AnimalOrganizer#
- class neurodent.visualization.AnimalOrganizer(pattern: str | list[str], animal_id: str | None = None, skip_sessions: list[str] = [], truncate: bool | int = False, assume_from_number: bool = False, lro_kwargs: dict = {}, normalize_session: Callable[[str], str] | None = None)[source]#
Bases:
AnimalFeatureParserOrganizes and analyzes recording data from a single animal across multiple sessions.
AnimalOrganizer uses flexible pattern-based file discovery to locate recording files, groups them by session, and creates LongRecordingOrganizer instances for each session.
- Parameters:
pattern (
str | list[str]) –File pattern(s) for discovering recording files. - Single pattern: “/path/{animal}/{session}/{index}.rhd” - Multiple patterns: [“/path/{animal}/{session}/data.bin”, “/path/{animal}/{session}/meta.csv”]
- Placeholders:
{animal}: Animal ID (e.g., “A10”) {session}: Session identifier (e.g., “2025-01-24” or “day1”) {index}: File index within a session (e.g., “1”, “2”, “3”)
Examples
”/data/{animal}/{session}/{index}.rhd”
”/data/{animal}-{session}-{index}.edf”
”/data/{session}/*/{animal}-{index}.rhd”
”/data/**/{animal}-{session}-{index}.rhd”
”/data/{animal}/{index}.edf” (no session - will use “unknown”)
animal_id (
str | None, optional) – Animal ID to filter discovered files. If provided, only files matching this animal ID will be included.skip_sessions (
list[str], optional) – Glob patterns for sessions to exclude. Uses fnmatch-style wildcards (*,?,[seq]). E.g.["*bad*", "corrupted_*"]. Defaults to [].truncate (
bool | int, optional) – If True, truncate to first 10 sessions. If an integer, truncate to first n sessions. Defaults to False.assume_from_number (
bool, optional) – Whether to parse channel names as numbers (used for analysis, not discovery). Defaults to False.lro_kwargs (
dict, optional) – Keyword arguments passed to each LongRecordingOrganizer instance. Common options include ‘mode’, ‘extract_func’, ‘manual_datetimes’. Defaults to {}.normalize_session (
callable | None, optional) – A function that transforms session keys before grouping. For example, to merge split-day folders like “2023-01-15”, “2023-01-15(1)”, “2023-01-15(2)” into one session, passlambda s: re.sub(r"\(\d+\)$", "", s). Defaults to None (no normalization).
- Variables:
pattern (
str | list[str]) – The file pattern(s) used for discovery.animal_id (
str | None) – The ID of the animal being analyzed.unique_animaldays (
list[str]) – List of unique session identifiers (format: “{animal}_{session}”).animaldays (
list[str]) – Alias for unique_animaldays.genotype (
str) – Genotype of the animal (from ANIMAL_METADATA if available).sex (
str) – Sex of the animal (from ANIMAL_METADATA if available).long_recordings (
list[LongRecordingOrganizer]) – LRO instances, one per session.long_analyzers (
list[LongRecordingAnalyzer]) – Analysis instances, one per session.features_df (
pd.DataFrame) – Aggregated feature DataFrame across all sessions.features_avg_df (
pd.DataFrame) – Average features across sessions.

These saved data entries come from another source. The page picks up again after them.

(** * mongolify: rule trees, overrides, JSON-Schema emission and caches

    A shallow embedding of the schema-derivation core of mongolify
    (mongooseIntrospect, jsonSchemaCompiler, cacheRegistry, ajvEngine)
    together with the properties its specification states about it.

    Conventions of the embedding:
    - a JavaScript object used as a string-keyed map is an association list
      in property-enumeration order ([Obj]); [obj_set] follows the
      engine's ordering of own keys (array-index keys first, ascending, then
      the other keys in creation order);
    - an optional property of a record is a [prop]: it can be absent, present
      with the value [undefined], or present with a value (object spread
      copies the second, so the source can tell them apart);
    - a thrown exception is the result [None] of a function into [option];
    - numbers are integers or NaN ([JsNumber]);
    - rule trees are values: two positions of a tree are two objects.  The
      module [Store] models the override engine over a heap of shared
      children maps, for what depends on sharing. *)

From Stdlib Require Import List String Ascii ZArith Bool Lia PeanoNat.
From Stdlib Require Import DecimalString.
Import ListNotations.
Local Open Scope string_scope.
Local Open Scope list_scope.

Set Implicit Arguments.
Set Warnings "-register-all".

(* ------------------------------------------------------------------ *)
(** ** JavaScript values used by the library *)

Inductive prop (A : Type) : Type :=
| Absent
| Undefined
| Val (a : A).
Arguments Absent {A}.
Arguments Undefined {A}.

Inductive JsNumber : Type :=
| Num (z : Z)
| NaN.

(** [x != null] on an optional property. *)
Definition not_nullish {A} (p : prop A) : bool :=
  match p with Val _ => true | _ => false end.

Definition truthy_bool (p : prop bool) : bool :=
  match p with Val true => true | _ => false end.

(* ------------------------------------------------------------------ *)
(** ** Objects as ordered maps

    An object is the list of its own enumerable properties in the order
    [Object.entries] gives them.  [obj_get] reads among the own properties
    and [obj_set] is the assignment [m[k] = v] that makes [k] an own
    property: they are the source's [m[k]] for every name an object
    literal neither inherits from [Object.prototype] nor treats as its
    prototype (["__proto__"]).  The properties that depend on such a name
    carry a hypothesis on the names of the paths. *)

Definition Obj (A : Type) : Type := list (string * A).

Fixpoint obj_get {A} (k : string) (m : Obj A) : option A :=
  match m with
  | [] => None
  | (k', v) :: rest => if String.eqb k k' then Some v else obj_get k rest
  end.

Definition obj_has {A} (k : string) (m : Obj A) : bool :=
  match obj_get k m with Some _ => true | None => false end.

Definition obj_keys {A} (m : Obj A) : list string := map fst m.

Definition is_digit (c : ascii) : bool :=
  let n := nat_of_ascii c in (48 <=? n)%nat && (n <=? 57)%nat.

Fixpoint digits_value (s : string) (acc : N) : option N :=
  match s with
  | EmptyString => Some acc
  | String c rest =>
      if is_digit c
      then digits_value rest (acc * 10 + N.of_nat (nat_of_ascii c - 48))%N
      else None
  end.

(** A canonical array index: ["0"], or digits without a leading zero, below
    2^32 - 1.  Such keys are enumerated first, in ascending order. *)
Definition array_index (k : string) : option N :=
  match k with
  | EmptyString => None
  | String c rest =>
      if andb (Ascii.eqb c "0") (negb (String.eqb rest EmptyString)) then None
      else match digits_value k 0%N with
           | Some n => if (n <? 4294967295)%N then Some n else None
           | None => None
           end
  end.

Fixpoint obj_replace {A} (k : string) (v : A) (m : Obj A) : Obj A :=
  match m with
  | [] => []
  | (k', v') :: rest =>
      if String.eqb k k' then (k', v) :: rest
      else (k', v') :: obj_replace k v rest
  end.

(** Position of a new array-index key: before the first key that is not an
    index or is a larger index. *)
Fixpoint obj_insert_index {A} (n : N) (k : string) (v : A) (m : Obj A)
  : Obj A :=
  match m with
  | [] => [(k, v)]
  | (k', v') :: rest =>
      match array_index k' with
      | Some n' =>
          if (n' <? n)%N then (k', v') :: obj_insert_index n k v rest
          else (k, v) :: (k', v') :: rest
      | None => (k, v) :: (k', v') :: rest
      end
  end.

(** [m[k] = v]. *)
Definition obj_set {A} (k : string) (v : A) (m : Obj A) : Obj A :=
  if obj_has k m then obj_replace k v m
  else match array_index k with
       | Some n => obj_insert_index n k v m
       | None => m ++ [(k, v)]
       end.

(** [delete m[k]]. *)
Fixpoint obj_delete {A} (k : string) (m : Obj A) : Obj A :=
  match m with
  | [] => []
  | (k', v') :: rest =>
      if String.eqb k k' then rest else (k', v') :: obj_delete k rest
  end.

(** [new Set(arr).has(k)] and [arr.includes(k)]. *)
Definition str_mem (k : string) (l : list string) : bool :=
  existsb (String.eqb k) l.

(* ------------------------------------------------------------------ *)
(** ** Dotted paths *)

(** [path.split('.')]: never empty; the empty string splits to [[""]]. *)
Fixpoint split_dot_aux (s : string) (cur : string) : list string :=
  match s with
  | EmptyString => [cur]
  | String c rest =>
      if Ascii.eqb c "." then cur :: split_dot_aux rest EmptyString
      else split_dot_aux rest (cur ++ String c EmptyString)
  end.

Definition split_dot (path : string) : list string :=
  split_dot_aux path EmptyString.

(** [prefix ? `${prefix}.${k}` : k]. *)
Definition join_path (prefix k : string) : string :=
  if String.eqb prefix EmptyString then k else prefix ++ "." ++ k.

(* ------------------------------------------------------------------ *)
(** ** Constraint model (types.d.ts) *)

Inductive PrimitiveType : Type :=
| TString | TNumber | TBoolean | TDate | TObjectId
| TArray | TObject | TMixed | TBuffer.

Definition PrimitiveType_eqb (a b : PrimitiveType) : bool :=
  match a, b with
  | TString, TString | TNumber, TNumber | TBoolean, TBoolean
  | TDate, TDate | TObjectId, TObjectId | TArray, TArray
  | TObject, TObject | TMixed, TMixed | TBuffer, TBuffer => true
  | _, _ => false
  end.

(** [node.type === t]. *)
Definition type_is (p : prop PrimitiveType) (t : PrimitiveType) : bool :=
  match p with Val t' => PrimitiveType_eqb t' t | _ => false end.

(** [pattern?: RegExp | string]; a RegExp is kept by its [source]. *)
Inductive Pattern : Type :=
| PatString (s : string)
| PatRegExp (source : string).

Inductive Rule : Type :=
  mkRule {
    type : prop PrimitiveType;
    required : prop bool;
    minLength : prop JsNumber;
    maxLength : prop JsNumber;
    pattern : prop Pattern;
    enum : prop (list string);
    min : prop JsNumber;
    max : prop JsNumber;
    items : prop Rule;
    minItems : prop JsNumber;
    maxItems : prop JsNumber;
    children : prop (list (string * Rule))
  }.

(** [{ type }]: a rule with only its type. *)
Definition rule_of_type (t : PrimitiveType) : Rule :=
  mkRule (Val t) Absent Absent Absent Absent Absent Absent Absent Absent Absent
         Absent Absent.

(** The root container; its [type] is ['object'] in every root the library
    makes and is left out.  The object literal of the no-schema sentinel
    carries a [fields] property that [RuleTree] does not declare, so the
    root record has both. *)
Record RuleTree : Type :=
  mkRuleTree {
    rt_children : prop (Obj Rule);
    rt_fields : prop (Obj Rule)
  }.

Record Overrides : Type :=
  mkOverrides {
    include : prop (list string);
    exclude : prop (list string);
    optional : prop (list string);
    required_paths : prop (list string);
    append : prop (Obj Rule)
  }.

Record ValidatorOptions : Type :=
  mkOptions {
    coerceTypes : prop bool;
    allowUnknown : prop bool
  }.

Definition no_overrides : Overrides :=
  mkOverrides Absent Absent Absent Absent Absent.

Definition no_options : ValidatorOptions := mkOptions Absent Absent.

(* ------------------------------------------------------------------ *)
(** ** Field updates on rules *)

Definition set_required (b : prop bool) (r : Rule) : Rule :=
  mkRule (type r) b (minLength r) (maxLength r) (pattern r) (enum r)
         (min r) (max r) (items r) (minItems r) (maxItems r) (children r).

Definition set_children (c : prop (Obj Rule)) (r : Rule) : Rule :=
  mkRule (type r) (required r) (minLength r) (maxLength r) (pattern r)
         (enum r) (min r) (max r) (items r) (minItems r) (maxItems r) c.

Definition set_type (t : PrimitiveType) (r : Rule) : Rule :=
  mkRule (Val t) (required r) (minLength r) (maxLength r) (pattern r)
         (enum r) (min r) (max r) (items r) (minItems r) (maxItems r)
         (children r).

(** [{ type: 'object', children: {} }]. *)
Definition empty_object_rule : Rule :=
  set_children (Val []) (rule_of_type TObject).

(** The map a truthiness test on [children] lets through. *)
Definition children_or_empty (r : Rule) : Obj Rule :=
  match children r with Val m => m | _ => [] end.

(* ------------------------------------------------------------------ *)
(** ** Schema introspector (mongooseIntrospect) *)

(** What the introspector reads of a field's [options].  [enum] is falsy,
    an array, or a truthy value that is no array and has no [slice] method
    (the [{values, message}] object of Mongoose, a number, [true]).  A
    non-empty string, which has [slice] without being an array, is not
    represented. *)
Inductive EnumOption : Type :=
| EnumFalsy
| EnumArray (values : list string)
| EnumNoSlice.

Inductive MatchOption : Type :=
| MatchFalsy
| MatchRegExp (source : string)
| MatchString (text : string).

Record Options : Type :=
  mkOpts {
    o_required : bool;               (* truthiness of [opts.required] *)
    o_enum : EnumOption;
    o_match : MatchOption;
    o_minlength : option JsNumber;   (* [None]: null or undefined *)
    o_maxlength : option JsNumber;
    o_min : option JsNumber;
    o_max : option JsNumber;
    o_minItems : option JsNumber;
    o_maxItems : option JsNumber
  }.

(** [schematype.options || {}]. *)
Definition no_opts : Options :=
  mkOpts false EnumFalsy MatchFalsy None None None None None None.

(** A field descriptor; [caster] is the element descriptor of an array and
    [schema] the enumeration of a sub-schema's paths. *)
Inductive SchemaType : Type :=
  mkSchemaType {
    instance : string;
    options : option Options;
    caster : option SchemaType;
    schema : option (list (string * SchemaType))
  }.

(** The argument of the compiler: a falsy value, an object without
    [eachPath], or a schema object (identified by [ref]) enumerating its
    paths. *)
Inductive SchemaArg : Type :=
| SchemaNull
| SchemaNoEachPath (ref : nat)
| SchemaObj (ref : nat) (eachPath : list (string * SchemaType)).

Definition mapInstanceToType (inst : string) : PrimitiveType :=
  if String.eqb inst "String" then TString
  else if String.eqb inst "Number" then TNumber
  else if String.eqb inst "Boolean" then TBoolean
  else if String.eqb inst "Date" then TDate
  else if String.eqb inst "ObjectID" then TObjectId
  else if String.eqb inst "Decimal128" then TNumber
  else if String.eqb inst "Buffer" then TBuffer
  else if String.eqb inst "Array" then TArray
  else if String.eqb inst "Embedded" then TObject
  else TMixed.

(** [setNested], on the children map of the node it starts from: a missing
    or falsy [children] is created, a missing segment is created as an empty
    object node, and the leaf is assigned at the last segment.  A segment
    is looked up among the own properties of the map, which is what the
    source does for names the map does not inherit. *)
Fixpoint setNested_parts (parts : list string) (value : Rule)
         (ch : Obj Rule) : Obj Rule :=
  match parts with
  | [] => ch
  | [last] => obj_set last value ch
  | seg :: rest =>
      let child :=
        match obj_get seg ch with
        | Some c => c
        | None => empty_object_rule
        end in
      obj_set seg
        (set_children
           (Val (setNested_parts rest value (children_or_empty child)))
           child)
        ch
  end.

- __init__(pattern: str | list[str], animal_id: str | None = None, skip_sessions: list[str] = [], truncate: bool | int = False, assume_from_number: bool = False, lro_kwargs: dict = {}, normalize_session: Callable[[str], str] | None = None) None[source]#
- get_timeline_summary()[source]#
Get timeline summary as a DataFrame for user inspection and debugging.
- convert_colbins_to_rowbins(overwrite=False, multiprocess_mode: Literal['dask', 'serial'] = 'serial')[source]#
- compute_bad_channels(lof_threshold: float | None = None, force_recompute: bool = False, lof_chunk_duration_s: float = 60)[source]#
Compute bad channels using LOF analysis for all recordings.
- Parameters:
lof_threshold (
float, optional) – Threshold for determining bad channels from LOF scores. If None, only computes/loads scores without setting bad_channel_names.force_recompute (
bool) – Whether to recompute LOF scores even if they exist.lof_chunk_duration_s (
float) – Duration in seconds of each chunk used for the pairwise-distance computation in LOF. Defaults to 60.
- apply_lof_threshold(lof_threshold: float)[source]#
Apply threshold to existing LOF scores to determine bad channels for all recordings.
- Parameters:
lof_threshold (
float) – Threshold for determining bad channels.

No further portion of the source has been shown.